Records provided:
(* ===== verification/KMonad.v ===== *)
(** * The state and error monad of the model

    C code that reads and writes global tables is a function from the state to
    an [outcome]: it returns a value and a new state, stops the kernel
    ([minix_panic]), or is stuck.  A computation is stuck when the C code has
    no defined behaviour (an index outside a table, a null pointer) or when a
    loop outlives its fuel; theorems about an operation show it is neither.
    The weakest precondition [wpx] is the program logic the components use. *)
From S2P Require Import Prelude.

Inductive stuck_reason := BadIndex | NullDeref | OutOfFuel | NoReturn | DivByZero.

Inductive outcome (S A : Type) : Type :=
  | Done (a : A) (s : S)
  | Panic (why : string)
  | Stuck (r : stuck_reason).
Arguments Done {S A} a s.
Arguments Panic {S A} why.
Arguments Stuck {S A} r.

Definition M (S A : Type) : Type := S -> outcome S A.

Section monad.
Context {S : Type}.

Definition ret {A} (a : A) : M S A := fun s => Done a s.

Definition bind {A B} (m : M S A) (f : A -> M S B) : M S B := fun s =>
  match m s with
  | Done a s' => f a s'
  | Panic w => Panic w
  | Stuck r => Stuck r
  end.

Definition panic {A} (why : string) : M S A := fun _ => Panic why.
Definition stuck {A} (r : stuck_reason) : M S A := fun _ => Stuck r.

(** Read a projection of the state; replace the state. *)
Definition gets {A} (f : S -> A) : M S A := fun s => Done (f s) s.
Definition modify (f : S -> S) : M S unit := fun s => Done tt (f s).

(** Dereference a pointer that may be null. *)
Definition from_ptr {A} (o : option A) : M S A :=
  match o with Some a => ret a | None => stuck NullDeref end.

(** [for] over a range of slots, without and with an early [return]. *)
Fixpoint for_each {A} (l : list A) (body : A -> M S unit) : M S unit :=
  match l with
  | [] => ret tt
  | x :: l' => bind (body x) (fun _ => for_each l' body)
  end.

Fixpoint for_return {A R} (l : list A) (body : A -> M S (option R)) : M S (option R) :=
  match l with
  | [] => ret None
  | x :: l' => bind (body x) (fun r =>
      match r with Some v => ret (Some v) | None => for_return l' body end)
  end.

(** [for] with an accumulator, and with an accumulator and an early exit. *)
Fixpoint fold_each {A B} (l : list B) (acc : A) (body : A -> B -> M S A) : M S A :=
  match l with
  | [] => ret acc
  | x :: l' => bind (body acc x) (fun acc' => fold_each l' acc' body)
  end.

Fixpoint fold_exit {A B R} (l : list B) (acc : A) (body : A -> B -> M S (A + R)) : M S (A + R) :=
  match l with
  | [] => ret (inl acc)
  | x :: l' => bind (body acc x) (fun r =>
      match r with inl acc' => fold_exit l' acc' body | inr v => ret (inr v) end)
  end.

(** [while] with fuel; the body says whether to go on. *)
Fixpoint while (fuel : nat) (body : M S bool) : M S unit :=
  match fuel with
  | O => stuck OutOfFuel
  | Datatypes.S fuel' => bind body (fun go => if go then while fuel' body else ret tt)
  end.

Definition when (b : bool) (m : M S unit) : M S unit := if b then m else ret tt.

End monad.

Notation "'do' x <- m ; k" := (bind m (fun x => k))
  (at level 100, x name, m at level 99, k at level 200, right associativity) : minix_scope.
Notation "'do!' m ; k" := (bind m (fun _ => k))
  (at level 100, m at level 99, k at level 200, right associativity) : minix_scope.

(** ** Weakest preconditions

    [wpp P m Q s]: run in [s], [m] returns with [Q], or panics for a reason that
    satisfies [P].  It is never stuck.  [wpx E] does not look at the reason;
    [wp] excludes panics too. *)
Section wp.
Context {S : Type}.

Definition wpp {A} (P : string -> Prop) (m : M S A) (Q : A -> S -> Prop) (s : S) : Prop :=
  match m s with
  | Done a s' => Q a s'
  | Panic w => P w
  | Stuck _ => False
  end.

Definition wpx {A} (E : Prop) (m : M S A) (Q : A -> S -> Prop) (s : S) : Prop :=
  wpp (fun _ => E) m Q s.

Definition wp {A} : M S A -> (A -> S -> Prop) -> S -> Prop := wpx False.

Lemma wp_done {A} (m : M S A) Q s :
  wp m Q s <-> exists a s', m s = Done a s' /\ Q a s'.
Proof.
  unfold wp, wpx, wpp. destruct (m s) as [a s'| |]; split; try naive_solver.
Qed.

(** A computation that cannot panic returns a value with the postcondition. *)
Lemma wpx_returns {A} (m : M S A) (Q : A -> S -> Prop) s :
  wpx False m Q s -> exists a s', m s = Done a s' /\ Q a s'.
Proof. apply wp_done. Qed.

(** *** Rules for [wpp] *)

Lemma wpp_done {A} P (m : M S A) (Q : A -> S -> Prop) s a s' :
  m s = Done a s' -> Q a s' -> wpp P m Q s.
Proof. unfold wpp. by intros ->. Qed.

Lemma wpp_elim {A} P (m : M S A) (Q : A -> S -> Prop) s a s' :
  wpp P m Q s -> m s = Done a s' -> Q a s'.
Proof. unfold wpp. by intros H Hm; rewrite Hm in H. Qed.

(** How a computation may end. *)
Lemma wpp_outcome {A} P (m : M S A) (Q : A -> S -> Prop) s :
  wpp P m Q s -> (exists a s', m s = Done a s' /\ Q a s') \/ (exists w, m s = Panic w /\ P w).
Proof. unfold wpp. destruct (m s); naive_solver. Qed.

Lemma wpp_ret {A} P (a : A) (Q : A -> S -> Prop) s : Q a s -> wpp P (ret a) Q s.
Proof. done. Qed.

Lemma wpp_panic {A} (P : string -> Prop) w (Q : A -> S -> Prop) s : P w -> wpp P (panic w) Q s.
Proof. done. Qed.

Lemma wpp_bind {A B} P (m : M S A) (f : A -> M S B) Q s :
  wpp P m (fun a s' => wpp P (f a) Q s') s -> wpp P (bind m f) Q s.
Proof. unfold wpp, bind. by destruct (m s). Qed.

Lemma wpp_mono {A} (P P' : string -> Prop) (m : M S A) (Q Q' : A -> S -> Prop) s :
  wpp P m Q s -> (forall w, P w -> P' w) -> (forall a s', Q a s' -> Q' a s') -> wpp P' m Q' s.
Proof. unfold wpp. destruct (m s); auto. Qed.

Lemma wpp_conseq {A} P (m : M S A) (Q Q' : A -> S -> Prop) s :
  wpp P m Q s -> (forall a s', Q a s' -> Q' a s') -> wpp P m Q' s.
Proof. intros H HQ. by eapply wpp_mono. Qed.

Lemma wpp_and {A} P (m : M S A) (Q1 Q2 : A -> S -> Prop) s :
  wpp P m Q1 s -> wpp P m Q2 s -> wpp P m (fun a s' => Q1 a s' /\ Q2 a s') s.
Proof. unfold wpp. destruct (m s); auto. Qed.

(** Computations that agree on the state. *)
Lemma wpp_ext {A} P (m m' : M S A) (Q : A -> S -> Prop) s : m s = m' s -> wpp P m' Q s -> wpp P m Q s.
Proof. unfold wpp. by intros ->. Qed.

(** What holds of every run that returns. *)
Lemma wpp_run {A} P (m : M S A) (Q R : A -> S -> Prop) s :
  (forall a s', m s = Done a s' -> R a s') -> wpp P m Q s -> wpp P m (fun a s' => Q a s' /\ R a s') s.
Proof. unfold wpp. destruct (m s); auto. Qed.

Lemma wpp_gets {A} P (f : S -> A) (Q : A -> S -> Prop) s : Q (f s) s -> wpp P (gets f) Q s.
Proof. done. Qed.

Lemma wpp_modify P (f : S -> S) Q s : Q tt (f s) -> wpp P (modify f) Q s.
Proof. done. Qed.

Lemma wpp_when P b (m : M S unit) Q s :
  (b = true -> wpp P m Q s) -> (b = false -> Q tt s) -> wpp P (when b m) Q s.
Proof. destruct b; intros H1 H2; [by apply H1|by apply H2]. Qed.

Lemma wpp_for_each {A} P (I : list A -> S -> Prop) l body (Q : unit -> S -> Prop) s :
  I l s ->
  (forall x rest s, I (x :: rest) s -> x ∈ l -> wpp P (body x) (fun _ s' => I rest s') s) ->
  (forall s', I [] s' -> Q tt s') ->
  wpp P (for_each l body) Q s.
Proof.
  intros Hl Hb HQ.
  enough (forall l0 s, (forall y, y ∈ l0 -> y ∈ l) -> I l0 s -> wpp P (for_each l0 body) Q s)
    by auto.
  clear s Hl. intros l0. induction l0 as [|x l0 IH]; intros s Hsub Hl; simpl; [by apply wpp_ret, HQ|].
  apply wpp_bind. eapply wpp_conseq; [apply Hb; [done|set_solver]|].
  intros u s' HI. apply IH; [set_solver|done].
Qed.

Lemma wpp_for_return {A R} P (I : list A -> S -> Prop) l (body : A -> M S (option R)) Q s :
  I l s ->
  (forall x rest s, I (x :: rest) s -> x ∈ l ->
     wpp P (body x) (fun r s' => match r with Some v => Q (Some v) s' | None => I rest s' end) s) ->
  (forall s', I [] s' -> Q None s') ->
  wpp P (for_return l body) Q s.
Proof.
  intros Hl Hb HQ.
  enough (forall l0 s, (forall y, y ∈ l0 -> y ∈ l) -> I l0 s -> wpp P (for_return l0 body) Q s)
    by auto.
  clear s Hl. intros l0. induction l0 as [|x l0 IH]; intros s Hsub Hl; simpl; [by apply wpp_ret, HQ|].
  apply wpp_bind. eapply wpp_conseq; [apply Hb; [done|set_solver]|].
  intros [v|] s' HI; [done|]. apply IH; [set_solver|done].
Qed.

Lemma wpp_fold_each {A B} P (I : A -> list B -> S -> Prop) l (body : A -> B -> M S A) acc
    (Q : A -> S -> Prop) s :
  I acc l s ->
  (forall a x rest s, I a (x :: rest) s -> x ∈ l ->
     wpp P (body a x) (fun a' s' => I a' rest s') s) ->
  (forall a s', I a [] s' -> Q a s') ->
  wpp P (fold_each l acc body) Q s.
Proof.
  intros Hl Hb HQ.
  enough (forall l0 acc s, (forall y, y ∈ l0 -> y ∈ l) -> I acc l0 s ->
            wpp P (fold_each l0 acc body) Q s) by auto.
  clear s acc Hl. intros l0. induction l0 as [|x l0 IH]; intros acc s Hsub Hl; simpl;
    [by apply wpp_ret, HQ|].
  apply wpp_bind. eapply wpp_conseq; [apply Hb; [done|set_solver]|].
  intros u s' HI. apply IH; [set_solver|done].
Qed.

Lemma wpp_fold_exit {A B R} P (I : A -> list B -> S -> Prop) l (body : A -> B -> M S (A + R)) acc Q s :
  I acc l s ->
  (forall a x rest s, I a (x :: rest) s -> x ∈ l ->
     wpp P (body a x) (fun r s' => match r with inl a' => I a' rest s' | inr v => Q (inr v) s' end) s) ->
  (forall a s', I a [] s' -> Q (inl a) s') ->
  wpp P (fold_exit l acc body) Q s.
Proof.
  intros Hl Hb HQ.
  enough (forall l0 acc s, (forall y, y ∈ l0 -> y ∈ l) -> I acc l0 s ->
            wpp P (fold_exit l0 acc body) Q s) by auto.
  clear s acc Hl. intros l0. induction l0 as [|x l0 IH]; intros acc s Hsub Hl; simpl;
    [by apply wpp_ret, HQ|].
  apply wpp_bind. eapply wpp_conseq; [apply Hb; [done|set_solver]|].
  intros [a'|v] s' HI; [|done]. apply IH; [set_solver|done].
Qed.

(** A loop whose variant, a natural number, decreases returns. *)
Lemma wpp_while P (I : nat -> S -> Prop) (body : M S bool) Q :
  (forall n s, I n s ->
     wpp P body (fun go s' => if go : bool then exists n', (n' < n)%nat /\ I n' s' else Q tt s') s) ->
  forall fuel n s, (n < fuel)%nat -> I n s -> wpp P (while fuel body) Q s.
Proof.
  intros Hb fuel. induction fuel as [|fuel IH]; intros n s Hn HI; [lia|].
  simpl. apply wpp_bind. eapply wpp_conseq; [by apply Hb|].
  intros [] s'; [|done]. intros (n' & Hlt & HI'). by apply (IH n'); [lia|].
Qed.

(** *** The same rules for [wpx] *)

Lemma wpx_done {A} E (m : M S A) (Q : A -> S -> Prop) s a s' :
  m s = Done a s' -> Q a s' -> wpx E m Q s.
Proof. apply wpp_done. Qed.

(** Running [m] in [s] when its precondition is known to give [Q]. *)
Lemma wpx_elim {A} E (m : M S A) (Q : A -> S -> Prop) s a s' :
  wpx E m Q s -> m s = Done a s' -> Q a s'.
Proof. apply wpp_elim. Qed.

Lemma wpx_ret {A} E (a : A) (Q : A -> S -> Prop) s : Q a s -> wpx E (ret a) Q s.
Proof. done. Qed.

Lemma wpx_panic {A} (E : Prop) w (Q : A -> S -> Prop) s : E -> wpx E (panic w) Q s.
Proof. done. Qed.

Lemma wpx_bind {A B} E (m : M S A) (f : A -> M S B) Q s :
  wpx E m (fun a s' => wpx E (f a) Q s') s -> wpx E (bind m f) Q s.
Proof. apply wpp_bind. Qed.

Lemma wpx_mono {A} (E E' : Prop) (m : M S A) (Q Q' : A -> S -> Prop) s :
  wpx E m Q s -> (E -> E') -> (forall a s', Q a s' -> Q' a s') -> wpx E' m Q' s.
Proof. unfold wpx. intros H HE. by apply (wpp_mono (fun _ => E)). Qed.

Lemma wpx_conseq {A} E (m : M S A) (Q Q' : A -> S -> Prop) s :
  wpx E m Q s -> (forall a s', Q a s' -> Q' a s') -> wpx E m Q' s.
Proof. apply wpp_conseq. Qed.

(** A computation that always returns may be used where a panic is allowed. *)
Lemma wp_wpx {A} (E : Prop) (m : M S A) (Q Q' : A -> S -> Prop) s :
  wp m Q s -> (forall a s', Q a s' -> Q' a s') -> wpx E m Q' s.
Proof. intros H HQ. eapply wpx_mono; [exact H|tauto|done]. Qed.

Lemma wpx_and {A} E (m : M S A) (Q1 Q2 : A -> S -> Prop) s :
  wpx E m Q1 s -> wpx E m Q2 s -> wpx E m (fun a s' => Q1 a s' /\ Q2 a s') s.
Proof. apply wpp_and. Qed.

Lemma wpx_ext {A} E (m m' : M S A) (Q : A -> S -> Prop) s : m s = m' s -> wpx E m' Q s -> wpx E m Q s.
Proof. apply wpp_ext. Qed.

Lemma wpx_run {A} E (m : M S A) (Q R : A -> S -> Prop) s :
  (forall a s', m s = Done a s' -> R a s') -> wpx E m Q s -> wpx E m (fun a s' => Q a s' /\ R a s') s.
Proof. apply wpp_run. Qed.

Lemma wpx_gets {A} E (f : S -> A) (Q : A -> S -> Prop) s : Q (f s) s -> wpx E (gets f) Q s.
Proof. done. Qed.

Lemma wpx_modify E (f : S -> S) Q s : Q tt (f s) -> wpx E (modify f) Q s.
Proof. done. Qed.

Lemma wpx_when E b (m : M S unit) Q s :
  (b = true -> wpx E m Q s) -> (b = false -> Q tt s) -> wpx E (when b m) Q s.
Proof. apply wpp_when. Qed.

Lemma wpx_for_each {A} E (I : list A -> S -> Prop) l body (Q : unit -> S -> Prop) s :
  I l s ->
  (forall x rest s, I (x :: rest) s -> x ∈ l -> wpx E (body x) (fun _ s' => I rest s') s) ->
  (forall s', I [] s' -> Q tt s') ->
  wpx E (for_each l body) Q s.
Proof. apply wpp_for_each. Qed.

Lemma wpx_for_return {A R} E (I : list A -> S -> Prop) l (body : A -> M S (option R)) Q s :
  I l s ->
  (forall x rest s, I (x :: rest) s -> x ∈ l ->
     wpx E (body x) (fun r s' => match r with Some v => Q (Some v) s' | None => I rest s' end) s) ->
  (forall s', I [] s' -> Q None s') ->
  wpx E (for_return l body) Q s.
Proof. apply wpp_for_return. Qed.

Lemma wpx_fold_each {A B} E (I : A -> list B -> S -> Prop) l (body : A -> B -> M S A) acc
    (Q : A -> S -> Prop) s :
  I acc l s ->
  (forall a x rest s, I a (x :: rest) s -> x ∈ l ->
     wpx E (body a x) (fun a' s' => I a' rest s') s) ->
  (forall a s', I a [] s' -> Q a s') ->
  wpx E (fold_each l acc body) Q s.
Proof. apply wpp_fold_each. Qed.

Lemma wpx_while E (I : nat -> S -> Prop) (body : M S bool) Q :
  (forall n s, I n s ->
     wpx E body (fun go s' => if go : bool then exists n', (n' < n)%nat /\ I n' s' else Q tt s') s) ->
  forall fuel n s, (n < fuel)%nat -> I n s -> wpx E (while fuel body) Q s.
Proof. apply wpp_while. Qed.

(** Monad laws, used to reassociate code. *)
Lemma bind_ret_l {A B} (a : A) (f : A -> M S B) s : bind (ret a) f s = f a s.
Proof. done. Qed.

Lemma bind_assoc {A B C} (m : M S A) (f : A -> M S B) (g : B -> M S C) s :
  bind (bind m f) g s = bind m (fun a => bind (f a) g) s.
Proof. unfold bind. by destruct (m s). Qed.

Lemma bind_done {A B} (m : M S A) (f : A -> M S B) s a s' :
  m s = Done a s' -> bind m f s = f a s'.
Proof. unfold bind. by intros ->. Qed.

End wp.

#[global] Opaque wp wpx wpp.
#[export] Hint Resolve wpx_ret wpx_gets wpx_modify : minix.

(** One step of symbolic execution of monadic code. *)
Ltac wp_step :=
  lazymatch goal with
  | |- wp _ _ _ => change_no_check (@wp) with (fun S A => @wpx S A False); cbv beta
  | |- wpx _ (bind _ _) _ _ => apply wpx_bind
  | |- wpx _ (ret _) _ _ => apply wpx_ret
  | |- wpx _ (gets _) _ _ => apply wpx_gets
  | |- wpx _ (modify _) _ _ => apply wpx_modify
  | |- wpx _ (if ?b then _ else _) _ _ => destruct b eqn:?
  | |- wpx _ (when ?b _) _ _ => apply wpx_when; intros ?
  end.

Exercise requirements: An exact copy of the lines from the one holding "destruct b eqn:?" through the end of the data is the whole answer.

Task response:
  | |- wpx _ (if ?b then _ else _) _ _ => destruct b eqn:?
  | |- wpx _ (when ?b _) _ _ => apply wpx_when; intros ?
  end.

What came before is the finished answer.